Task statement ▸ Both the line containing "- [line], [column]" and the line containing "From Stdlib Require Import Numbers.DecimalString." belong to the span. Output exactly that span from the listing below, and nothing outside it.

** Opening Data extracts block **

(** * PeakInfer VS Code extension: the analysis runner (src/analysis.ts)

    A shallow embedding of [AnalysisRunner]: the token lookup, the
    transformation of the API response into the local model, the grouping
    of a workspace response by file and the summary computed for each file.

    Conventions of the embedding.
    - A JavaScript string is a [string]; each character stands for one
      code unit below 256.
    - An optional property ([x?: T], or a property the code defends with
      [||]) is an [option]; [None] is [undefined].
    - [line], [column] and the credit counts are integers ([Z]);
      [confidence] and the benchmark values are binary64 numbers ([float]).
    - The closed union ['critical' | 'high' | 'medium' | 'low'] is an
      inductive type; the wire severity stays a string, since [mapSeverity]
      has a [default] branch for values outside its declared union.
    - [Set<string>] and [Map<string, V>] keep insertion order, so they are
      lists without repeated elements (keys).
    - [throw] is the [Throw] constructor of [result]. *)

From Stdlib Require Import Bool Arith ZArith List String Ascii Lia.
From Stdlib Require Import Floats.PrimFloat.
From Stdlib Require Import Numbers.DecimalString.
From Stdlib Require Numbers.DecimalPos Numbers.DecimalZ.
From Stdlib Require Import Sorting.Permutation.
Import ListNotations.

Local Open Scope string_scope.
Local Open Scope list_scope.

Set Implicit Arguments.

(* ------------------------------------------------------------------ *)
(** ** JavaScript primitives used by the runner *)

Module JS.

(** Truthiness ([ToBoolean]) of the values the runner tests. *)
Definition truthy_string (s : string) : bool :=
  match s with
  | EmptyString => false
  | String _ _ => true
  end.

Definition truthy_opt_string (o : option string) : bool :=
  match o with
  | Some s => truthy_string s
  | None => false
  end.

(** A number is falsy when it is [+0], [-0] or [NaN]. *)
Definition truthy_number (x : float) : bool :=
  negb (PrimFloat.eqb x 0%float || PrimFloat.is_nan x).

(** [a || b] on an optional string and on an optional number. *)
Definition or_string (a : option string) (b : string) : string :=
  match a with
  | Some s => if truthy_string s then s else b
  | None => b
  end.

Definition or_number (a : option float) (b : float) : float :=
  match a with
  | Some x => if truthy_number x then x else b
  | None => b
  end.

(** [a || b] where [a] is an object or an array: every object is truthy. *)
Definition or_object (A : Type) (a : option A) (b : A) : A :=
  match a with
  | Some x => x
  | None => b
  end.

(** [String(n)] for an integer [n] (decimal digits, a leading [-] for a
    negative one), as in the template literal [`${file}:${line}`]. *)
Definition Number_toString (n : Z) : string :=
  NilZero.string_of_int (Z.to_int n).

(** White space and line terminators removed by [String.prototype.trim],
    among the code units below 256: TAB, LF, VT, FF, CR, SP, NBSP. *)
Definition isWhiteSpace (c : ascii) : bool :=
  let n := nat_of_ascii c in
  Nat.eqb n 9 || Nat.eqb n 10 || Nat.eqb n 11 || Nat.eqb n 12
  || Nat.eqb n 13 || Nat.eqb n 32 || Nat.eqb n 160.

Fixpoint trimStart (s : string) : string :=
  match s with
  | EmptyString => EmptyString
  | String c rest => if isWhiteSpace c then trimStart rest else s
  end.

(** [trimEnd] keeps a character when it is not white space or when
    something remains after it. *)
Fixpoint trimEnd (s : string) : string :=
  match s with
  | EmptyString => EmptyString
  | String c rest =>
      match trimEnd rest with
      | EmptyString => if isWhiteSpace c then EmptyString else String c EmptyString
      | rest' => String c rest'
      end
  end.

Definition trim (s : string) : string := trimEnd (trimStart s).

(** [s.split(sep)] for a one-character separator: the accumulator [cur]
    holds the segment read so far. *)
Fixpoint split_aux (sep : ascii) (cur : string) (s : string) : list string :=
  match s with
  | EmptyString => [cur]
  | String c rest =>
      if Ascii.eqb c sep
      then cur :: split_aux sep EmptyString rest
      else split_aux sep (cur ++ String c EmptyString)%string rest
  end.

Definition split (sep : ascii) (s : string) : list string :=
  split_aux sep EmptyString s.

(** [arr.pop()] read for its value: the last element, [undefined] on an
    empty array. *)
Fixpoint pop (A : Type) (l : list A) : option A :=
  match l with
  | [] => None
  | [x] => Some x
  | _ :: rest => pop rest
  end.

(** [s.endsWith(suffix)]. *)
Definition endsWith (s suffix : string) : bool :=
  let n := String.length s in
  let m := String.length suffix in
  if Nat.leb m n then String.eqb (substring (n - m) m s) suffix else false.

(** [Set<string>]: insertion-ordered, [add] ignores a value already there. *)
Definition StringSet := list string.

Definition Set_has (x : string) (s : StringSet) : bool :=
  existsb (String.eqb x) s.

Definition Set_add (x : string) (s : StringSet) : StringSet :=
  if Set_has x s then s else s ++ [x].

Definition Array_from (s : StringSet) : list string := s.

(** [Map<string, V>]: insertion-ordered; [set] on an existing key keeps
    the key's position. *)
Definition Map (V : Type) := list (string * V).

Fixpoint Map_get (V : Type) (k : string) (m : Map V) : option V :=
  match m with
  | [] => None
  | (k', v) :: rest => if String.eqb k k' then Some v else Map_get k rest
  end.

Definition Map_has (V : Type) (k : string) (m : Map V) : bool :=
  match Map_get k m with
  | Some _ => true
  | None => false
  end.

Fixpoint Map_set (V : Type) (k : string) (v : V) (m : Map V) : Map V :=
  match m with
  | [] => [(k, v)]
  | (k', v') :: rest =>
      if String.eqb k k' then (k', v) :: rest else (k', v') :: Map_set k v rest
  end.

** Closing Data extracts block **

Answer space ▸
    - [line], [column] and the credit counts are integers ([Z]);
      [confidence] and the benchmark values are binary64 numbers ([float]).
    - The closed union ['critical' | 'high' | 'medium' | 'low'] is an
      inductive type; the wire severity stays a string, since [mapSeverity]
      has a [default] branch for values outside its declared union.
    - [Set<string>] and [Map<string, V>] keep insertion order, so they are
      lists without repeated elements (keys).
    - [throw] is the [Throw] constructor of [result]. *)

From Stdlib Require Import Bool Arith ZArith List String Ascii Lia.
From Stdlib Require Import Floats.PrimFloat.
From Stdlib Require Import Numbers.DecimalString.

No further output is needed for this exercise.